Four tickets to the sombrely named Devil’s Dyke were a shilling apiece, and we made sure we were the last to board the train. Westwards first through Hove, then climbing Northwards on a track about as steep as trains can go without rack-and-pinion equipment, up onto the crest of the South Downs.
Miss Cabot has a lively curiosity; she commented that we were going straight from church to what sounds like the opposite – and asked why the hills are called Downs, when they so obviously go Up? Not a question I could readily answer.
Half an hour’s determined steaming brought us out of the houses and up through green pastures to our destination, the Devil’s Dyke, or ditch. The South Downs run East-West along the coast or a little behind it, rising steadily from the South and dropping very steeply towards the North. The Dyke is a great steep-sided valley like a bite taken out of the ridge, with splendid views out over the fertile plains towards the distant line of the North Downs with London beyond them. It was a cheerfully sunny and breezy day, with our trainload of day-trippers spreading out along the wide open grass of the hilltop with cameras and picnic-baskets while assorted pups, cubs and kittens tried their luck at kite-flying. A peaceful spot indeed.

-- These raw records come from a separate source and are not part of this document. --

(* ===== verification/Limbs.v ===== *)
(** * Multi-precision integers as little-endian arrays of 32-bit words

    Values of word arrays, of their prefixes, and of big-endian byte strings;
    shared by the RSA and P-256 arithmetic of libmincrypt. *)

From S2P Require Import Prelude.

Abbreviation W32 := (2 ^ 32).

Definition words_ok (l : list Z) : Prop := Forall (in_range 32) l.

(** Value of a whole array, and of its first [k] words. *)
Fixpoint dval (l : list Z) : Z :=
  match l with
  | [] => 0
  | d :: l' => d + W32 * dval l'
  end.

Definition pval (l : list Z) (k : Z) : Z := dval (take (Z.to_nat k) l).

(** Value of a big-endian byte string. *)
Definition be_decode (l : bytes) : Z := foldl (fun acc b => acc * 256 + b) 0 l.

Lemma dval_app l1 l2 : dval (l1 ++ l2) = dval l1 + 2 ^ (32 * Z.of_nat (length l1)) * dval l2.
Proof.
  induction l1 as [|d l1 IH]; simpl dval; simpl length; simpl app.
  - simpl. lia.
  - rewrite IH. replace (32 * Z.of_nat (S (length l1))) with (32 + 32 * Z.of_nat (length l1)) by lia.
    rewrite Z.pow_add_r by lia. ring.
Qed.

Lemma dval_range l : words_ok l -> 0 <= dval l < 2 ^ (32 * Z.of_nat (length l)).
Proof.
  induction 1 as [|d l Hd Hl IH]; simpl dval; simpl length; [simpl; lia |].
  replace (32 * Z.of_nat (S (length l))) with (32 + 32 * Z.of_nat (length l)) by lia.
  rewrite Z.pow_add_r by lia. unfold in_range in Hd. nia.
Qed.

Lemma dval_replicate_0 n : dval (replicate n 0) = 0.
Proof. induction n; simpl; lia. Qed.

Lemma dval_inj l1 l2 : words_ok l1 -> words_ok l2 -> length l1 = length l2 ->
  dval l1 = dval l2 -> l1 = l2.
Proof.
  intros H1. revert l2. induction H1 as [|d l1 Hd Hl1 IH]; intros [|e l2] H2 Hlen E;
    simpl in *; try discriminate; [done |].
  apply Forall_cons in H2 as [He Hl2]. unfold in_range in *.
  assert (d = e /\ dval l1 = dval l2) as [-> E'] by (change W32 with 4294967296 in *; lia).
  f_equal. apply IH; [done | lia | done].
Qed.

Lemma pval_0 l : pval l 0 = 0.
Proof. reflexivity. Qed.

Lemma pval_full l k : Z.of_nat (length l) <= k -> pval l k = dval l.
Proof. intros. unfold pval. by rewrite take_ge by lia. Qed.

Lemma pval_succ l i : 0 <= i < Z.of_nat (length l) ->
  pval l (i + 1) = pval l i + 2 ^ (32 * i) * rd l i.
Proof.
  intros Hi. unfold pval. replace (Z.to_nat (i + 1)) with (S (Z.to_nat i)) by lia.
  destruct (lookup_lt_is_Some_2 l (Z.to_nat i) ltac:(lia)) as [x Hx].
  rewrite (take_S_r _ _ x Hx), dval_app, length_take, (rd_lookup _ _ _ Hx). simpl dval.
  replace (Z.of_nat (Z.to_nat i `min` length l)) with i by lia. ring.
Qed.

Lemma pval_1 l : (0 < length l)%nat -> pval l 1 = rd l 0.
Proof. intros. change 1 with (0 + 1). rewrite (pval_succ l 0), pval_0 by lia. change (2 ^ (32 * 0)) with 1. lia. Qed.

Lemma pval_wr_ge l i x k : 0 <= k <= i -> pval (wr l i x) k = pval l k.
Proof. intros. unfold pval, wr. by rewrite take_insert_ge by lia. Qed.

Lemma pval_wr_succ l i x : 0 <= i < Z.of_nat (length l) ->
  pval (wr l i x) (i + 1) = pval l i + 2 ^ (32 * i) * x.
Proof.
  intros. rewrite pval_succ by (rewrite length_wr; lia).
  rewrite rd_wr_eq by done. by rewrite pval_wr_ge by lia.
Qed.

Lemma pval_range l k : 0 <= k -> words_ok l -> 0 <= pval l k < 2 ^ (32 * k).
Proof.
  intros Hk Hl. unfold pval. pose proof (dval_range (take (Z.to_nat k) l) (Forall_take _ _ _ Hl)).
  split; [lia |]. eapply Z.lt_le_trans; [apply H |].
  apply Z.pow_le_mono_r; [lia |]. rewrite length_take. lia.
Qed.

(** Two arrays agree at and above index [i]. *)
Definition same_from (i : Z) (l l' : list Z) : Prop :=
  length l = length l' /\ forall j, i <= j -> 0 <= j -> rd l j = rd l' j.

Lemma same_from_refl i l : same_from i l l.
Proof. done. Qed.

Lemma same_from_wr i k l l' x : 0 <= i -> 0 <= k <= i -> same_from k l l' ->
  same_from (i + 1) (wr l i x) l'.
Proof.
  intros Hi Hk [Hl Hs]. split; [by rewrite length_wr |].
  intros j Hj ?. rewrite rd_wr_ne by lia. apply Hs; lia.
Qed.

(** ** Byte strings *)
Lemma be_decode_acc l : forall acc,
  foldl (fun acc b => acc * 256 + b) acc l = acc * 2 ^ (8 * Z.of_nat (length l)) + be_decode l.
Proof.
  unfold be_decode. induction l as [|b l IH]; intros acc; cbn [foldl length]; [simpl; lia |].
  rewrite IH, (IH (0 * 256 + b)).
  replace (8 * Z.of_nat (S (length l))) with (8 + 8 * Z.of_nat (length l)) by lia.
  rewrite Z.pow_add_r by lia. ring.
Qed.

Lemma be_decode_app l1 l2 :
  be_decode (l1 ++ l2) = be_decode l1 * 2 ^ (8 * Z.of_nat (length l2)) + be_decode l2.
Proof. unfold be_decode at 1. rewrite foldl_app. apply be_decode_acc. Qed.

Lemma be_decode_range l : bytes_ok l -> 0 <= be_decode l < 2 ^ (8 * Z.of_nat (length l)).
Proof.
  induction l as [|b l IH] using rev_ind; intros Hok; [cbn; lia |].
  apply bytes_ok_app in Hok as [Hl Hb]. apply Forall_cons in Hb as [Hb _].
  rewrite be_decode_app, length_app. simpl length.
  replace (8 * Z.of_nat (length l + 1)) with (8 * Z.of_nat (length l) + 8) by lia.
  rewrite Z.pow_add_r by lia. change (be_decode [b]) with b. specialize (IH Hl).
  unfold in_range in Hb. change (8 * Z.of_nat 1) with 8. nia.
Qed.

Lemma be_bytes_decode x : in_range 32 x -> be_decode (be_bytes x) = x.
Proof.
  unfold in_range, be_bytes, be_decode, wrap. intros Hx. simpl foldl.
  rewrite !Z.shiftr_div_pow2 by lia. change (2 ^ 8) with 256.
  change (2 ^ 24) with 16777216. change (2 ^ 16) with 65536. change (2 ^ 0) with 1.
  change (2 ^ 32) with 4294967296 in Hx. dmlia.
Qed.

Lemma be_bytes_ok x : bytes_ok (be_bytes x).
Proof. repeat apply Forall_cons_2; try apply Forall_nil_2; by apply wrap_range. Qed.

(** Four bytes of a buffer read as one word by shifting and or-ing. *)
Lemma or4_value b0 b1 b2 b3 :
  in_range 8 b0 -> in_range 8 b1 -> in_range 8 b2 -> in_range 8 b3 ->
  Z.lor (Z.lor (Z.lor (u32 (Z.shiftl b0 24)) (u32 (Z.shiftl b1 16))) (u32 (Z.shiftl b2 8))) b3
  = be_decode [b0; b1; b2; b3].
Proof.
  unfold in_range. intros. unfold be_decode. simpl foldl.
  rewrite !wrap_small by (unfold in_range; rewrite Z.shiftl_mul_pow2; lia).
  rewrite <- !Z.lor_assoc, (Z.lor_comm (Z.shiftl b2 8)), lor_shiftl_add by lia.
  rewrite (Z.lor_comm (Z.shiftl b1 16)), lor_shiftl_add by lia.
  rewrite (Z.lor_comm (Z.shiftl b0 24)), lor_shiftl_add by lia. lia.
Qed.

Lemma drop_4_rd (l : bytes) k : 0 <= k -> k + 4 <= Z.of_nat (length l) ->
  drop (Z.to_nat k) l =
    [rd l k; rd l (k + 1); rd l (k + 2); rd l (k + 3)] ++ drop (Z.to_nat (k + 4)) l.
Proof.
  intros Hk Hl.
  assert (Hs : forall j, k <= j < k + 4 ->
    drop (Z.to_nat j) l = rd l j :: drop (Z.to_nat (j + 1)) l).
  { intros j Hj. destruct (lookup_lt_is_Some_2 l (Z.to_nat j) ltac:(lia)) as [x Hx].
    rewrite (rd_lookup _ _ _ Hx). replace (Z.to_nat (j + 1)) with (S (Z.to_nat j)) by lia.
    by apply drop_S. }
  rewrite (Hs k), (Hs (k + 1)), (Hs (k + 1 + 1)), (Hs (k + 1 + 1 + 1)) by lia.
  simpl. repeat (f_equal; try lia).
Qed.

Lemma dval_drop_step (l : list Z) i : 0 <= i < Z.of_nat (length l) ->
  dval (drop (Z.to_nat i) l) = rd l i + W32 * dval (drop (Z.to_nat (i + 1)) l).
Proof.
  intros Hi. destruct (lookup_lt_is_Some_2 l (Z.to_nat i) ltac:(lia)) as [x Hx].
  rewrite (drop_S _ _ _ Hx), (rd_lookup _ _ _ Hx).
  by replace (Z.to_nat (i + 1)) with (S (Z.to_nat i)) by lia.
Qed.

Lemma store_word_ok buf i x : bytes_ok buf -> bytes_ok (store_word buf i x).
Proof.
  intros. unfold store_word. repeat apply Forall_insert; try done; by apply wrap_range.
Qed.

(** Big-endian encodings are reversed little-endian ones. *)
Definition be_encode (n : nat) (x : Z) : bytes := rev (le_encode n x).

Lemma be_decode_rev l : be_decode l = le_decode (rev l).
Proof.
  induction l as [|b l IH] using rev_ind; [done |].
  rewrite be_decode_app, rev_app_distr. simpl. rewrite <- IH.
  change (be_decode [b]) with b. change (2 ^ (8 * Z.of_nat 1)) with 256. lia.
Qed.

Lemma be_encode_decode l : bytes_ok l -> be_encode (length l) (be_decode l) = l.
Proof.
  intros Hl. unfold be_encode. rewrite be_decode_rev, <- length_rev, le_encode_decode.
  - apply rev_involutive.
  - apply Forall_rev, Hl.
Qed.

Lemma be_encode_length n x : length (be_encode n x) = n.
Proof. unfold be_encode. by rewrite length_rev, le_encode_length. Qed.

Lemma be_encode_ok n x : bytes_ok (be_encode n x).
Proof. apply Forall_rev, le_encode_ok. Qed.

(** A number as an array of [n] words. *)
Fixpoint to_words (n : nat) (x : Z) : list Z :=
  match n with
  | O => []
  | S n' => u32 x :: to_words n' (Z.shiftr x 32)
  end.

In another half hour we were indistinguishable from the rest of the crowd; just another picnic party trying to keep their twopenny ice-creams from dripping on their Sunday best outfits. Maria had her binoculars out – but so did many other furs, especially when a French Latecoere flying-boat went right over us at about a thousand feet, heading towards the gravel-pit landing lakes at Heathrow.
As I told Helen, it might be the calm before the storm but we might as well enjoy today – tomorrow is London where we may learn many things that point us towards new adventures. And we hoped we had shaken off our unwanted ‘tail’ should there be one – and the plain-clothed Police awaiting by the Guest House just might spot such folk following us back.
Maria muttered that anyone trying it in Church would have to deal with the New Vicar first, an ursine divine who looked a pretty formidable sort and keen to apply his ‘Muscular Christianity’ to smite sinners the direct way. She went on to suggest unlikely parallels with the ‘Awakened’ Church as folk are calling it, and the slogan Eva Schiller’s homeland keeps flag-waving – ‘Deutschland Erwachte’, or ‘Germany Awake!’ Not a likely association in my view – even if the New Vicar had a definitely fanatical gleam in his eyes. It is four hundred years since the Church of England were bold radicals, and our dear Archbishop has certainly breathed some fire into them.
Even the finest day has its ending; by five the clouds were beating up the English Channel like stately galleons and we joined the exodus back to the waiting train. An uneventful ride down the hill into Brighton station, checking the London timetable for tomorrow, then deciding our next step. First to the Belvia Guest House, remembering not to wave at the two plain-clothed furs nonchalantly sauntering outside, then in with four sets of eyes, noses and ears primed for trouble. None materialised, and indeed it looked as if assassins at least obey the ‘Lord’s Day Observance’ rules that means a hungry fur cannot even buy a loaf of bread on Sunday.
Once out of our best outfits and into something more practical, I felt ready for some more fresh air. A still-fine Sunday evening and us only three hundred yards from the Palace Pier – so I suggested a promenade on the Promenade.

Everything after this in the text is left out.